The evening's UN flavour was quite strong, particularly fitting given that this international organization began populating the Summit just as the tourists who used to frequent it tailed off during the years of conflict. The translator, Adriaan Verheul, was linked up by live video feed from Virginia (thanks to Skype and Worldlink). Both he and the chief guest, Ian Martin, are serving members of the United Nations.
Elephant Polo charts the trials and tribulations of Oscar Oomen, a Dutch biologist who decides to establish a hotel (the thinly disguised Summit) in Nepal. Many of the characters are drawn from de Stoppelaar's own partners and acquaintances, who will be intrigued to discover how they are rendered in the novel. The book romps along at a fair pace, with belligerent locals, indolent carpenters and imperial foreigners driving the plot. Contemporary politics intersects ever more with the revelry, and when a group of Maoists actually kidnap a number of Oscar's tourists, it appears that his carefree fun is finally over.
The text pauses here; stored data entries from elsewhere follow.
(** X3. With one time step, no information flows between nodes: for two
    graphs with the same number of nodes and of features and the same
    adjacency whose feature matrices agree on row [i], the encodings of node
    [i] are the same, whatever the features of the other nodes are. (The
    single round reads only the zero tensor.) *)
Theorem one_round_reads_own_features (graph graph' : Graph T)
    (encodings encodings' : list (list T)) (i : nat) :
  time_steps self = 1 →
  number_of_nodes graph = number_of_nodes graph' →
  number_of_node_features graph = number_of_node_features graph' →
  all_neighbors graph = all_neighbors graph' →
  node_features graph !! i = node_features graph' !! i →
  i < number_of_nodes graph →
  encode self graph = Some encodings →
  encode self graph' = Some encodings' →
  encodings !! i = encodings' !! i.
Proof.
  intros Hsteps HN HF Hadj Hx Hi Henc Henc'.
  destruct (encoding_row self graph encodings i Henc Hi)
    as (m & row & Hsend & Hrow & ->).
  destruct (encoding_row self graph' encodings' i Henc')
    as (m' & row' & Hsend' & Hrow' & ->); [lia|].
  enough (m !! i = m' !! i) as Hrows.
  { unfold _apply_recurrent_layer_for_node in Hrow, Hrow'.
    rewrite <- Hx, <- Hrows, Hrow in Hrow'. by injection Hrow' as <-. }
  unfold _send_messages in Hsend, Hsend'.
  rewrite Hsteps, <- ?HN, <- ?HF in *. simpl in Hsend, Hsend'.
  apply bind_Some in Hsend as (m1 & Hround & [= <-]).
  apply bind_Some in Hsend' as (m1' & Hround' & [= <-]).
  set (zero := np.zeros3 _) in *.
  assert (square (number_of_nodes graph) zero) as Hzero.
  { unfold zero, np.zeros3, np.zeros2. simpl. split; [apply length_replicate|].
    apply Forall_replicate. apply length_replicate. }
  apply (row_of_items (number_of_nodes graph)); [| |done|].
  { by eapply round_square. }
  { by eapply round_square. }
  intros j.
  destruct (round_spec self graph zero m1 Hround) as [Hframe Hwritten].
  destruct (round_spec self graph' zero m1' Hround') as [Hframe' Hwritten'].
  destruct (all_neighbors graph !! i) as [ns|] eqn:Hns.
  - destruct (decide (j ∈ ns)) as [Hj|Hj].
    + destruct (Hwritten i j Hi) as (node & v & Hnode & Hv & ->).
      { by exists ns. }
      destruct (Hwritten' i j) as (node' & v' & Hnode' & Hv' & ->); [lia| |].
      { exists ns. by rewrite <- Hadj. }
      apply Node_init_Some in Hnode as (r & ns1 & Hr & Hns1 & ->).
      apply Node_init_Some in Hnode' as (r' & ns1' & Hr' & Hns1' & ->).
      rewrite <- Hx, Hr in Hr'. injection Hr' as <-.
      rewrite <- Hadj, Hns1 in Hns1'. injection Hns1' as <-.
      f_equal. eapply composed_message_own_features; [|exact Hv|exact Hv'].
      done.
    + rewrite Hframe, Hframe'; [done| |].
      * intros [_ (ns' & Hns' & Hj')]. rewrite <- Hadj, Hns in Hns'.
        by injection Hns' as <-.
      * intros [_ (ns' & Hns' & Hj')]. rewrite Hns in Hns'.
        by injection Hns' as <-.
  - rewrite Hframe, Hframe'; [done| |].
    + intros [_ (ns' & Hns' & _)]. by rewrite <- Hadj, Hns in Hns'.
    + intros [_ (ns' & Hns' & _)]. by rewrite Hns in Hns'.
Qed.

End InformationFlow.

(** ** Graphs whose nodes have at most one neighbor *)

Section Stationary.
Context {T : Type} `{np.Numeric T}.
Context (self : GraphEncoder T).

Lemma zeros_of_same_length (v cell : list T) :
  length v = length cell →
  (λ _ : T, np.zero) <$> v = (λ _ : T, np.zero) <$> cell.
Proof.
  revert cell. induction v as [|x v IH]; intros [|y cell]; simpl; try done.
  intros [= Hlen]. f_equal. by apply IH.
Qed.

Lemma setitem_zeros_like (t t' : list (list (list T))) (s : nat * nat)
    (v : list T) :
  np.setitem t s v = Some t' → np.zeros_like t' = np.zeros_like t.
Proof.
  intros (m & cell & Hm & Hcell & Hlen & ->)%setitem_Some.
  unfold np.zeros_like. rewrite list_fmap_insert. apply list_insert_id.
  rewrite list_lookup_fmap, Hm. simpl. f_equal. symmetry.
  rewrite list_fmap_insert. apply list_insert_id.
  rewrite list_lookup_fmap, Hcell. simpl. f_equal.
  symmetry. by apply zeros_of_same_length.
Qed.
De Stoppelaar is an accomplished writer, with two published collections of short stories: The Lotus Eaters (1983) and Beethoven in Darjeeling (1990), both in Dutch. With Elephant Polo, his first novel, he has tried his hand at a new style which will prove to be popular with readers looking for culturally-rooted escapism. We leave you with a sample:
'Oscar doesn't waste a second. He runs down the staircase, almost slips and falls while making the turn under the bamboo shrubs, runs through the vegetable garden and sees through the gate of the trekking field a number of Sherpas hacking away at each other. If it wasn't for the survival of the tourist season, he would have taken a moment to absorb this scene that seems to have escaped from a medieval painting by Brueghel. Large fires light up the field and in the flickering of the flames shadows are fighting with whatever object they can lay their hands on. Everybody seems to be swinging their knuckles at everybody else.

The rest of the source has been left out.